Here I asked a question about moving from LaTeX to plain TeX and one of the recommendations was to look Knuth's TeXBook.
I was looking into this when I came across this update on Knuth's website, money quote:
The original editions of these books were produced with the technology of the 1980s: I supplied “camera-ready copy” (produced with TeX and METAFONT) and the publishers used a special camera to photograph that copy and to make negative images, from which plates could be produced for use on offset printing presses. Many illustrations were prepared first as photostats and “stripped in” by hand, using an interesting process called “waxing.” Shaded parts of the illustrations were photographically “screened,” etc.
Dozens of subsequent printings, including those of the Millennium Edition, were made from the original camera negatives, with replacement pages inserted when necessary but with the original illustrations retained.

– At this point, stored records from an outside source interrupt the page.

(* ===== verification/Driver.v ===== *)
(** * The training driver as a state machine

    The driver that plays episodes is not in the sources; the spec (§2,
    §6) fixes the calls it makes on a [QAgent]: [act] and [update] once
    per environment step, [decay_epsilon] once per episode, and
    [save_q_table] / [load_q_table] at checkpoints, in any order.  This
    file models every such call as a transition of a world made of the
    agent, the global [np.random] generator and the file system (shared
    by every agent that saves or loads), whether the call returns or
    raises, and proves by rule induction the invariant every reachable
    world satisfies. *)

From Stdlib Require Import QArith Lqa.
From stdpp Require Import base list gmap strings relations.
From S2P Require Import Prelude Discretize QTable QAgent Persistence Schedule.

Open Scope Q_scope.

Module Driver.
Import StateDiscretizer QTable DQAgent Persistence Schedule.

Section Driver.
Context {A G : Type} `{EqDecision A} `{NpRandom G}.

Record world : Type := mkWorld {
  w_agent : QAgent A;
  w_rng : G;
  w_fs : filesystem
}.

(** One call of the driver on the agent. *)
Inductive step : world -> world -> Prop :=
  | step_act w (s : game_state) o self' g' :
      act s (w_agent w, w_rng w) = (o, (self', g')) ->
      step w (mkWorld self' g' (w_fs w))
  | step_update w (s : game_state) (a : A) (r : Q) (s' : game_state) (d : bool) o self' :
      update s a r s' d (w_agent w) = (o, self') ->
      step w (mkWorld self' (w_rng w) (w_fs w))
  | step_decay w :
      step w (mkWorld (decay_epsilon (w_agent w)) (w_rng w) (w_fs w))
  | step_save w (path : string) :
      step w (mkWorld (w_agent w) (w_rng w) (save_q_table path (w_agent w) (w_fs w)))
  | step_load w (path : string) o self' :
      load_q_table path (w_fs w) (w_agent w) = (o, self') ->
      step w (mkWorld self' (w_rng w) (w_fs w)).

(** Every pickled table on disk has width [n]. *)
Definition files_wf (n : nat) (fs : filesystem) : Prop :=
  forall p d, fs !! p = Some (PickledDict d) -> table_wf n d.

(** The invariant of a world whose agent has the actions [acts] and the
    floor [m0]: the table and every saved table have width [len(acts)],
    the hyper-parameters keep their values and ranges, and epsilon lies
    in [[m0, 1]]. *)
Definition world_inv (acts : list A) (m0 : Q) (w : world) : Prop :=
  let self := w_agent w in
  actions self = acts /\ min_epsilon self = m0 /\ table_wf (length acts) (q_table self) /\
  files_wf (length acts) (w_fs w) /\
  0 <= m0 <= 1 /\ 0 <= epsilon_decay self <= 1 /\ m0 <= epsilon self <= 1.

End Driver.
Arguments world : clear implicits.


(** ** A concrete run *)

Definition world0 : world nat Z := mkWorld agent0 7%Z ∅.
(** The world after saving the table and ending one episode. *)
Definition world2 : world nat Z :=
  mkWorld (decay_epsilon agent0) 7%Z (save_q_table "flappy_birds_q_table.pkl" agent0 ∅).


(** ** Preservation, one call at a time *)

Section Proofs.
Context {A G : Type} `{EqDecision A} `{NpRandom G}.
Implicit Types w : world A G.

(** The epsilon update of [decay_epsilon] stays in [[min_epsilon, e]]. *)
Lemma decay_value_range (m e d : Q) :
  0 <= m -> m <= e -> 0 <= d <= 1 -> m <= py_max m (e * d) <= e.
Proof.
  intros Hm He Hd. split; [apply py_max_ge_l|]. apply py_max_lub; [done|].
  assert (e * d <= e * 1) by (apply Qmult_le_mono_nonneg_l; lra). lra.
Qed.

Lemma world_inv_table (acts : list A) m0 w t :
  world_inv acts m0 w -> table_wf (length acts) t ->
  world_inv acts m0 (mkWorld (set_q_table (w_agent w) t) (w_rng w) (w_fs w)).
Proof.
  intros (Ha & Hm0 & _ & Hf & Hm & Hd & He) Ht. unfold world_inv.
  cbn [w_agent w_fs set_q_table actions q_table min_epsilon epsilon_decay epsilon]. tauto.
Qed.

Lemma step_preserves_inv (acts : list A) m0 w w' :
  world_inv acts m0 w -> step w w' -> world_inv acts m0 w'.
Proof.
  intros Hinv Hstep. pose proof Hinv as (Ha & Hm0 & Hwf & Hf & Hm & Hd & He).
  assert (Hn : width (w_agent w) = length acts) by (unfold width; by rewrite Ha).
  rewrite <- Hn in Hwf.
  destruct Hstep as [w s o self' g' Hact | w s a r s' d o self' Hupd | w | w path | w path o self' Hload].
  - destruct (act_frame s (w_agent w) (w_rng w) Hwf) as (t' & Ht' & Hwf').
    rewrite Hact in Ht'. cbn [fst snd] in Ht'. subst self'.
    rewrite Hn in Hwf'. by apply (world_inv_table acts m0 w t').
  - destruct (update_cases (w_agent w) s a r s' d Hwf) as [(t' & Hrun & Hwf') | (e & Hrun & _)];
      rewrite Hupd in Hrun; injection Hrun as -> ->.
    + rewrite Hn in Hwf'. by apply (world_inv_table acts m0 w t').
    + by destruct w.
  - pose proof (decay_value_range m0 (epsilon (w_agent w))
                  (epsilon_decay (w_agent w)) ltac:(lra) ltac:(lra) ltac:(lra)) as Hr.
    rewrite Hn in Hwf. unfold world_inv.
    cbn [w_agent w_fs decay_epsilon set_epsilon actions q_table min_epsilon epsilon_decay epsilon].
    rewrite Hm0. repeat split; try tauto; lra.
  - rewrite Hn in Hwf. unfold world_inv. cbn [w_agent w_fs]. repeat split; try tauto.
    intros p dd Hp. rewrite save_q_table_eq in Hp.
    destruct (decide (path = p)) as [<-|Hne].
    + rewrite lookup_insert_eq in Hp. by injection Hp as <-.
    + rewrite lookup_insert_ne in Hp by done. by apply (Hf p).
  - unfold load_q_table in Hload. destruct (w_fs w !! path) as [[q|]|] eqn:Hp;
      injection Hload as <- <-.
    + apply (world_inv_table acts m0 w q Hinv). by apply (Hf path).
    + by destruct w.
    + apply (world_inv_table acts m0 w ∅ Hinv), table_wf_empty.
Qed.

(** A call changes epsilon only through [decay_epsilon], which never
    increases it. *)
Lemma step_epsilon_le (acts : list A) m0 w w' :
  world_inv acts m0 w -> step w w' -> epsilon (w_agent w') <= epsilon (w_agent w).
Proof.
  intros (Ha & Hm0 & Hwf & Hf & Hm & Hd & He) Hstep.
  assert (Hn : width (w_agent w) = length acts) by (unfold width; by rewrite Ha).
  rewrite <- Hn in Hwf.
  destruct Hstep as [w s o self' g' Hact | w s a r s' d o self' Hupd | w | w path | w path o self' Hload];
    cbn [w_agent].
  - destruct (act_frame s (w_agent w) (w_rng w) Hwf) as (t' & Ht' & _).
    rewrite Hact in Ht'. cbn [fst snd] in Ht'. subst self'. cbn. lra.
  - destruct (update_cases (w_agent w) s a r s' d Hwf) as [(t' & Hrun & _) | (e & Hrun & _)];
      rewrite Hupd in Hrun; injection Hrun as -> ->; cbn; lra.
  - cbn [decay_epsilon set_epsilon epsilon]. rewrite Hm0.
    pose proof (decay_value_range m0 (epsilon (w_agent w))
                  (epsilon_decay (w_agent w)) ltac:(lra) ltac:(lra) ltac:(lra)). lra.
  - lra.
  - unfold load_q_table in Hload. destruct (w_fs w !! path) as [[q|]|];
      injection Hload as <- <-; cbn; lra.
Qed.



Lemma reachable_inv (acts : list A) m0 w w' :
  world_inv acts m0 w -> rtc step w w' -> world_inv acts m0 w'.
Proof.
  intros Hinv Hrtc. induction Hrtc as [w|w w1 w' Hstep _ IH]; [done|].
  apply IH. by eapply step_preserves_inv.
Qed.

(** Along a run from the invariant, epsilon never increases. *)
Lemma reachable_epsilon_le (acts : list A) m0 w w' :
  world_inv acts m0 w -> rtc step w w' -> epsilon (w_agent w') <= epsilon (w_agent w).
Proof.
  intros Hinv Hrtc. induction Hrtc as [w|w w1 w' Hstep Hrtc IH]; [lra|].
  pose proof (step_epsilon_le acts m0 w w1 Hinv Hstep).
  specialize (IH (step_preserves_inv acts m0 w w1 Hinv Hstep)). lra.
Qed.

(** The constructor with the default hyper-parameters starts in the
    invariant when every table on disk has the right width. *)
Lemma init_default_inv (acts : list A) (fs : filesystem) self (g : G) :
  QAgent_init_default acts fs = Ret self -> files_wf (length acts) fs ->
  world_inv acts (1 # 100) (mkWorld self g fs).
Proof.
  intros Hinit Hf. unfold QAgent_init_default, QAgent_init, path_truthy in Hinit.
  rewrite bool_decide_false in Hinit by done. cbn [negb] in Hinit.
  unfold world_inv. cbn [w_agent w_fs].
  destruct (fs !! "flappy_birds_q_table.pkl"%string) as [[q|]|] eqn:Hp; simplify_eq;
    cbn [actions q_table min_epsilon epsilon_decay epsilon defaultdict_of_dict];
    (repeat split; try done; try discriminate; try apply table_wf_empty).
  by apply (Hf "flappy_birds_q_table.pkl"%string).
Qed.

(** ** Properties *)

(** C10: The driver invariant.  Start from an agent built by the
    constructor with its default arguments, over a file system whose
    pickled tables all have one entry per action in every row.  In every
    world reached by any sequence of [act], [update], [decay_epsilon],
    [save_q_table] and [load_q_table] calls, returning or raising: the
    actions are unchanged, every row of the table and of every saved
    table has [len(actions)] entries (no key is ever partially present),
    and [0.01 <= epsilon <= 1].  From any such world on, epsilon never
    increases: only [decay_epsilon] changes it, never upwards, and
    loading a table does not reset it. *)
Theorem driver_invariant (acts : list A) (fs : filesystem) self (g : G) w :
  QAgent_init_default acts fs = Ret self -> files_wf (length acts) fs ->
  rtc step (mkWorld self g fs) w ->
  actions (w_agent w) = acts /\ table_wf (length acts) (q_table (w_agent w)) /\
  files_wf (length acts) (w_fs w) /\ 1 # 100 <= epsilon (w_agent w) <= 1 /\
  (forall w', rtc step w w' -> epsilon (w_agent w') <= epsilon (w_agent w)).
Proof.
  intros Hinit Hf Hrtc.
  pose proof (reachable_inv acts _ _ w (init_default_inv acts fs self g Hinit Hf) Hrtc) as Hinv.
  pose proof Hinv as (Ha & _ & Hwf & Hfs & _ & _ & He).
  do 4 (split; [done|]). intros w' Hw'. exact (reachable_epsilon_le acts (1 # 100) w w' Hinv Hw').
Qed.

(** C11: Safety on every reachable world: with a lawful generator and a
    non-empty action list, in any world reachable from the invariant,
    [act] on a state that discretizes returns one of the actions and
    raises nothing. *)
Theorem driver_act_safe `{!NpRandomLaws G} (acts : list A) m0 w w' (s : game_state) ds :
  world_inv acts m0 w -> acts <> [] -> rtc step w w' -> discretize_state s = Ret ds ->
  exists a (st : QAgent A * G), act s (w_agent w', w_rng w') = (Ret a, st) /\ a ∈ acts.
Proof.
  intros Hinv Hne Hrtc Hds.
  destruct (reachable_inv acts m0 w w' Hinv Hrtc) as (Ha & _ & Hwf & _).
  assert (Hn : width (w_agent w') = length acts) by (unfold width; by rewrite Ha).
  rewrite <- Hn in Hwf. rewrite <- Ha in Hne.
  destruct (act_returns_action s ds (w_agent w') (w_rng w') Hds Hwf Hne)
    as (a & self' & g' & Hact & Hin & _).
  exists a, (self', g'). rewrite <- Ha. by split.
Qed.

End Proofs.


(** ** Witnesses *)

Lemma world0_world2 : rtc step world0 world2.
Proof.
  eapply rtc_l; [apply (step_save world0 "flappy_birds_q_table.pkl")|].
  eapply rtc_l; [apply step_decay|]. apply rtc_refl.
Qed.

Lemma files_wf_empty (n : nat) : files_wf n ∅.
Proof. intros p d Hp. by rewrite lookup_empty in Hp. Qed.

Lemma world0_inv : world_inv flap_actions (1 # 100) world0.
Proof.
  apply (init_default_inv flap_actions ∅ agent0 7%Z); [reflexivity | apply files_wf_empty].
Qed.


Lemma driver_invariant_witness :
  actions (w_agent world2) = flap_actions /\ table_wf 2 (q_table (w_agent world2)) /\
  files_wf 2 (w_fs world2) /\ 1 # 100 <= epsilon (w_agent world2) <= 1 /\
  (forall w', rtc step world2 w' -> epsilon (w_agent w') <= epsilon (w_agent world2)).
Proof.
  apply (driver_invariant flap_actions ∅ agent0 7%Z world2);
    [reflexivity | apply files_wf_empty | apply world0_world2].
Defined.

Lemma driver_act_safe_witness :
  exists a (st : QAgent nat * Z), act sample_state (w_agent world2, w_rng world2) = (Ret a, st) /\
    a ∈ flap_actions.
Proof.
  apply (driver_act_safe flap_actions (1 # 100) world0 world2 sample_state code0);
    [apply world0_inv | discriminate | apply world0_world2 | reflexivity].
Defined.

End Driver.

But finally at the end of 2011, when it became necessary to reprint these books again with all of the latest corrections that have been suggested by the world's best nitpickers, the publishers discovered that the original films had been lost! That was bad news for me, because it meant that I had to put The Art of Computer Programming on the back burner for a month while working hard to reconstruct more than 2600 pages of highly technical material, including the remaking and placing of more than 1000 illustrations. But it was good news for everybody else, because now the latest printings are produced entirely with technology that can be expected to last for many generations, and the books themselves are significantly better in hundreds of small ways. I went through every page very carefully and introduced many refinements, which have made me extremely happy with the result. I'm now able to replace my personal desk copies, in which hundreds of handwritten notes had been scrawled since the Millennium edition came out, by fresh versions that are essentially perfect (as far as I know). This is especially true of Volume B, because important updates to the TeX software that were made in 2002 and 2007 have never before been available in print.
These new and updated printings of Volumes A, B, and C became available in April, 2012, including a new paperback version (12th printing) of The METAFONTbook. Hardcoverwise, the new Volume A is the 19th printing; the new Volume B is the 9th; and the new Volume C is the 8th. New printings of Volumes D and E are also “in press,” but not yet released.
So my question is whether the copy sold on Amazon.ca is in fact the new "spiffy" editions Knuth is talking about, or are they trying to run down their inventory of the older editions first.